Assicurazioni - Casa - Abitazione - Sicurezza Imc

Seconda parte del Focus relativo all’indagine effettuata dall’ANIA nel corso del 2017 attraverso la raccolta dati in merito alle coperture delle polizze incendio e/o calamità naturali attive al 30 settembre 2016 collegate a rischi localizzati nel territorio italiano. Alla rilevazione hanno aderito 49 imprese rappresentative della quasi totalità del mercato (94% dei premi dell’esercizio 2016 del ramo incendio ed elementi naturali) e su questa base è stata effettuata poi una stima delle esposizioni assicurative per il mercato riportato al 100%.

Distribuzione geografica delle unità abitative assicurate per il rischio incendio. La statistica ha consentito di analizzare come si distribuiscono sul territorio italiano (a livello regionale) i 12,4 milioni di unità abitative che si stima abbiano attualmente una copertura contro il rischio incendio.

Figura 1 – Distribuzione % delle unità abitative che hanno una copertura contro il rischio incendio

ANIA - Focus polizze incendio 2017 - Figura 1 - Distribuzione rischio incendio Imc

Dal punto di vista territoriale si osserva che le unità abitative assicurate sono prevalentemente dislocate nel Nord Italia e in particolare nella regione Lombardia, dove si concentra circa un quarto dei 12,4 milioni; a seguire il Veneto, il Piemonte e l’Emilia Romagna dove in ognuna è presente mediamente il 10% delle abitazioni. Per quanto riguarda il Centro-Sud, solo nel Lazio si sfiora una concentrazione del 10% (dovuta prevalentemente alla città di Roma), mentre in Toscana non si raggiunge l’8%; in tutte le altre regioni si è sempre al di sotto del 4% e in particolare in Calabria, Molise e Basilicata non si supera l’1% delle abitazioni assicurate.
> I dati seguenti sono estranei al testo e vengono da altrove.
Lemma structurallyInvalid_dec (s e data : jsval) :
  structurallyInvalid s e data ∨ ¬ structurallyInvalid s e data.
Proof.
  unfold structurallyInvalid, isYear, isRecord.
  destruct s as [| |?|a| |?];
    try (left; left; intros [? Hq]; discriminate Hq).
  destruct e as [| |?|b| |?];
    try (left; right; left; intros [? Hq]; discriminate Hq).
  destruct data as [| |?|?| |l];
    try (left; do 3 right; intros [? Hq]; discriminate Hq).
  destruct (Qlt_le_dec b a) as [Hlt|Hle].
  - left. right. right. left. exists a, b. repeat split. exact Hlt.
  - right. intros [H|[H|[(a' & b' & Ha & Hb & Hlt)|H]]].
    + apply H. eexists. reflexivity.
    + apply H. eexists. reflexivity.
    + injection Ha as <-. injection Hb as <-. apply (Qlt_not_le _ _ Hlt Hle).
    + apply H. eexists. reflexivity.
Qed.

(** C4 (as the code has it): [analyzeEventCTH] never throws; it returns [null],
    leaving the store as it was, exactly when a year is not a number (NaN
    included), the start year is after the end year or the data is not an
    object.  Otherwise it returns a structure in which each of the five
    phases has a score and a value for each of the nine indicators, and
    what the caller supplied for an indicator decides the value: a missing
    one ([undefined] or [null]) is replaced by the epoch default of the
    representative year of the phase, a number is clamped to the domain of
    the indicator, and a value that is present but not a valid number (NaN
    for one) is returned as it is. *)
Theorem analyzeEventCTH_null_iff_invalid (s e data : jsval) (h0 : heap) :
  ∃ r h',
    analyzeEventCTH s e data h0 = Ok r h' ∧
    (r = JNull ↔ structurallyInvalid s e data) ∧
    (r = JNull → h' = h0) ∧
    (r ≠ JNull →
     Forall (fun period =>
               isScore (scoreIn h' r period) ∧
               Forall (fun name => nullish (indicatorIn h' r period name) = false)
                 allIndicatorNames)
       periods) ∧
    (r ≠ JNull → closedData h0 data = true →
     ∀ a b period name,
       s = JNum a → e = JNum b → period ∈ periods → name ∈ allIndicatorNames →
       (nullish (prop (callerIndicators h0 data period) name) = true →
        indicatorIn h' r period name = epochSeed a b period name ∧
        withinDomain name (indicatorIn h' r period name)) ∧
       (∀ q, prop (callerIndicators h0 data period) name = JNum q →
        indicatorIn h' r period name
          = JNum (clamp (min (limits_of name)) (max (limits_of name)) q)) ∧
       (nullish (prop (callerIndicators h0 data period) name) = false →
        validNumber (prop (callerIndicators h0 data period) name) = false →
        indicatorIn h' r period name
          = prop (callerIndicators h0 data period) name)).
Proof.
  destruct (structurallyInvalid_dec s e data) as [Hinv|Hvalid].
  - exists JNull, h0. split; [apply analyzeEventCTH_rejects, Hinv|].
    split; [tauto|]. split; [reflexivity|].
    split; intros H; contradiction.
  - destruct (structurally_valid s e data Hvalid) as (a & b & l & -> & -> & -> & Hle).
    eexists _, _. split; [apply run_analyzeEventCTH, Hle|].
    split; [split; [discriminate | contradiction]|].
    split; [discriminate|]. split.
    + intros _.
      apply Forall_forall. intros period Hperiod.
      apply list_elem_of_lookup in Hperiod as [k Hk].
      pose proof (period_index k period Hk) as [Hlt _].
      split.
      * rewrite (scoreIn_layout _ _ _ k period Hk), nth5_finalScores.
        apply scoreOf_isScore.
      * apply Forall_forall. intros name Hname.
        rewrite (indicatorIn_layout _ _ _ k period name Hk).
        rewrite (nth5_completedInds _ _ _ k period Hk).
        rewrite completedObj_prop by exact Hname.
        rewrite applyLimits_nullish.
        destruct (nullish (prop _ name)) eqn:Hn; [|exact Hn].
        destruct (epoch_value (periodYear period a b) name Hname) as [q Hq].
        unfold epochSeed. rewrite Hq. reflexivity.
    + intros _ Hclosed a' b' period name Ha Hb Hperiod Hname.
      injection Ha as <-. injection Hb as <-.
      apply list_elem_of_lookup in Hperiod as [k Hk].
      rewrite (indicatorIn_layout _ _ _ k period name Hk).
      rewrite (nth5_completedInds _ _ _ k period Hk).
      rewrite (nth5_copiedInputs _ _ k period Hclosed Hk), callerIndicators_input.
      rewrite completedObj_prop by exact Hname.
      destruct (epoch_seed_within_limits (periodYear period a b) name Hname)
        as [Hdomain Hfixed].
      split; [|split].
      * intros Hmissing. rewrite Hmissing. unfold epochSeed.
        rewrite Hfixed. split; [reflexivity | exact Hdomain].
      * intros q Hq. rewrite Hq. cbn [nullish].
        destruct (limits_known name Hname) as (lim & Hlim & <- & _).
        unfold applyLimits. rewrite Hlim. unfold limits_of. rewrite Hlim.
        reflexivity.
      * intros Hpresent Hinvalid. rewrite Hpresent.
        apply applyLimits_other, Hinvalid.
Qed.

Lemma analyzeEventCTH_null_iff_invalid_witness :
  analyzeEventCTH (JNum 1799) (JNum 1789) (JRef 2) nanStore = Ok JNull nanStore ∧
  ∃ r h',
    analyzeEventCTH (JNum 1789) (JNum 1799) (JRef 2) nanStore = Ok r h' ∧
    indicatorIn h' r "before" "gdpPerCapita" = JNum 1500.
Proof.
  split.
  - destruct (analyzeEventCTH_null_iff_invalid (JNum 1799) (JNum 1789) (JRef 2) nanStore)
      as (r & h' & Hrun & [_ Hnull] & Hsame & _).
    assert (Hr : r = JNull).
    { apply Hnull. right. right. left. exists 1799%Q, 1789%Q.
      repeat split. }
    rewrite Hrun, (Hsame Hr), Hr. reflexivity.
  - destruct (analyzeEventCTH_null_iff_invalid (JNum 1789) (JNum 1799) (JRef 2) nanStore)
      as (r & h' & Hrun & [Hnull _] & _ & _ & Habsorb).
    exists r, h'. split; [exact Hrun|].
    assert (Hr : r ≠ JNull).
    { intros Hr. destruct (Hnull Hr) as [H|[H|[(a & b & Ha & Hb & Hlt)|H]]].
      - apply H. eexists. reflexivity.
      - apply H. eexists. reflexivity.
      - injection Ha as <-. injection Hb as <-. discriminate Hlt.
      - apply H. eexists. reflexivity. }
    destruct (Habsorb Hr eq_refl 1789%Q 1799%Q "before" "gdpPerCapita"
                eq_refl eq_refl) as [Hmissing _].
    + unfold periods. repeat constructor.
    + unfold allIndicatorNames. repeat constructor.
    + destruct (Hmissing eq_refl) as [-> _]. reflexivity.
Defined.
Lemma assigned_cons r a trace :
  assigned ((r, a) :: trace) =
  match r, a with
  | Create _, Return (Stored p) => id p :: assigned trace
  | _, _ => assigned trace
  end.
Proof. unfold assigned. simpl. by destruct r, a as [[?|?]|?]. Qed.

(** The identifiers handed out along a run increase strictly and start
    at the counter of the store the run starts from. *)
Lemma run_assigned rs s :
  StronglySorted Z.lt (assigned (run rs s).1) ∧
  Forall (fun n => product_id_counter s ≤ n) (assigned (run rs s).1).
Proof.
  revert s. induction rs as [|[w r] rs IH]; intros s; cbn [run].
  - split; constructor.
  - pose proof (handle_counter_mono w r s) as Hmono.
    destruct (handle w r s) as [a s1] eqn:Hh. cbn [snd] in Hmono.
    destruct (IH s1) as [Hsorted Hbound].
    destruct (run rs s1) as [trace s2]. cbn [fst] in *.
    assert (Forall (fun n => product_id_counter s ≤ n) (assigned trace)) as Hbound'.
    { eapply Forall_impl; [exact Hbound|]. simpl. intros; lia. }
    rewrite assigned_cons.
    destruct r as [product|product_id product|product_id].
    + injection Hh as <- <-. simpl in *. split.
      * constructor; [done|]. eapply Forall_impl; [exact Hbound|]. simpl. intros; lia.
      * constructor; [lia|]. eapply Forall_impl; [exact Hbound|]. simpl. intros; lia.
    + simpl in Hh. destruct (update_product _ _ _ _) as [[q|e] s'];
        by injection Hh as <- <-.
    + simpl in Hh. destruct (delete_product _ _ _) as [[q|e] s'];
        by injection Hh as <- <-.
Qed.

(** C3. From a store whose counter is strictly greater than every
    identifier present: every create, update and delete leads to a store
    with the same property; along every sequence of requests the
    identifiers returned by [create] increase strictly and exceed every
    identifier that was present at the start; and after a successful
    [delete] of an identifier, no later [create] returns it. *)
Theorem counter_above_preserved s :
  counter_above s →
  (∀ w r, counter_above (handle w r s).2) ∧
  (∀ rs,
     StronglySorted Z.lt (assigned (run rs s).1) ∧
     ∀ n p, n ∈ assigned (run rs s).1 → p ∈ products_db s → id p < n) ∧
  (∀ w product_id m s1 rs,
     delete_product w product_id s = (Return m, s1) →
     product_id ∉ assigned (run rs s1).1).
Proof.
  intros Hinv. split; [|split].
  - intros w r. by apply handle_counter_above.
  - intros rs. destruct (run_assigned rs s) as [Hsorted Hbound].
    split; [done|]. intros n p Hn Hp.
    pose proof (proj1 (Forall_forall _ _) Hbound n Hn) as Hge.
    pose proof (proj1 (Forall_forall _ _) Hinv p Hp) as Hlt. simpl in *. lia.
  - intros w product_id m s1 rs Hdel Hin.
    unfold delete_product in Hdel.
    destruct (list_find _ _) as [[i q]|] eqn:Hfind; [|done].
    injection Hdel as _ <-.
    apply list_find_Some in Hfind as (Hi & Hq & _).
    pose proof (proj1 (Forall_lookup _ _) Hinv i q Hi) as Hlt.
    destruct (run_assigned rs
      {| products_db := delete i (products_db s);
         product_id_counter := product_id_counter s;
         data_file := save_products w (delete i (products_db s))
                        (product_id_counter s) (data_file s) |}) as [_ Hbound].
    pose proof (proj1 (Forall_forall _ _) Hbound product_id Hin) as Hge.
    simpl in *. lia.
Qed.

Lemma counter_above_preserved_witness :
  counter_above two_products ∧
  ∀ rs, StronglySorted Z.lt (assigned (run rs two_products).1).
Proof.
  assert (counter_above two_products) as Hinv.
  { unfold counter_above. simpl. repeat constructor. }
  split; [exact Hinv|]. intros rs.
  destruct (counter_above_preserved two_products Hinv) as (_ & Hrun & _).
  apply Hrun.
Defined.

Lemma list_find_id_absent db product_id :
  (∀ p, p ∈ db → id p ≠ product_id) →
  list_find (fun p => id p = product_id) db = None.
Proof. intros Habs. apply list_find_None, Forall_forall. exact Habs. Qed.

(** C4. When no product of the catalog carries the identifier,
    [update_product] raises the 404 error and the product list (with its
    order), the counter and the data file are what they were. *)
Theorem update_missing_not_found w product_id product s :
  (∀ p, p ∈ products_db s → id p ≠ product_id) →
  (update_product w product_id product s).1
    = Raise (HTTPException 404 (u "Produto não encontrado")) ∧
  products_db (update_product w product_id product s).2 = products_db s ∧
  product_id_counter (update_product w product_id product s).2 = product_id_counter s ∧
  data_file (update_product w product_id product s).2 = data_file s.
Proof.
  intros Habs. unfold update_product.
  by rewrite (list_find_id_absent _ _ Habs).
Qed.

Lemma update_missing_not_found_witness :
  (update_product Written 7 chip two_products).1
    = Raise (HTTPException 404 (u "Produto não encontrado")) ∧
  (update_product Written 7 chip two_products).2 = two_products.
Proof.
  assert (∀ p, p ∈ products_db two_products → id p ≠ 7) as Habs.
  { intros p Hp. each_member Hp. }
  destruct (update_missing_not_found Written 7 chip two_products Habs)
    as (Hr & _). split; [exact Hr|reflexivity].
Defined.

(** C5, as amended. When no product of the catalog already carries the
    value of the counter as its identifier (in particular when the counter
    is strictly greater than every identifier present), [create_product]
    returns a stored product under an identifier that no product carried
    before, and [get_product] on that identifier returns a product whose
    title, description, category, price, image, brand, model and year are
    those of the input. *)
Theorem create_then_get w product s :
  (∀ p, p ∈ products_db s → id p ≠ product_id_counter s) →
  create_then_get_agree w product s.
Proof.
  intros Hfresh. exists (product_dict product (product_id_counter s)).
  split; [done|]. split; [exact Hfresh|].
  exists (product_dict product (product_id_counter s)).
  split; [|by repeat split].
  unfold get_product. simpl.
  apply (find_product_first _ _ (length (products_db s))); [|done|].
  - by rewrite lookup_app_r, Nat.sub_diag.
  - intros j q Hj Hlt. rewrite lookup_app_l in Hj by done.
    apply Hfresh. by eapply list_elem_of_lookup_2.
Qed.

Lemma create_then_get_witness : create_then_get_agree Written roupa two_products.
Proof.
  apply create_then_get. intros p Hp. each_member Hp.
Defined.

(** C5, as stated, fails on the store read from a data file without a
    counter: the identifier given to the new product is the one the listed
    product already carries, and [get_product] returns the listed product. *)
Lemma create_then_get_stale :
  ¬ create_then_get_agree Written roupa (store_of file_without_counter).
Proof.
  intros (stored & Hcreate & Hfresh & _).
  injection Hcreate as <-.
  apply (Hfresh (product_dict chip 1)); [|done].
  simpl. left.
Qed.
Molto simile alla distribuzione delle unità abitative assicurate risulta essere anche la distribuzione territoriale delle somme assicurate, che evidenziano una prevalente concentrazione nel Nord Italia.

Tuttavia, evidenzia l’ANIA, se si analizza l’incidenza – a livello provinciale – delle abitazioni assicurate sul totale delle abitazioni esistenti (si ricorda che la media a livello nazionale di tale incidenza è pari al 39,8%), risulta che in quasi tutto il Nord Italia più di un’abitazione su due è assicurata contro l’incendio, mentre nel Sud, nella maggior parte dei casi, tale percentuale non supera il 20%. Se a Trieste quasi il 75% delle unità abitative è assicurato, a Milano e Bolzano il 68%, a Trento e Brescia il 66%, risulta invece che a Reggio Calabria, Benevento e Potenza solo l’8% è provvisto di copertura, mentre ad Agrigento ed Enna meno del 7%.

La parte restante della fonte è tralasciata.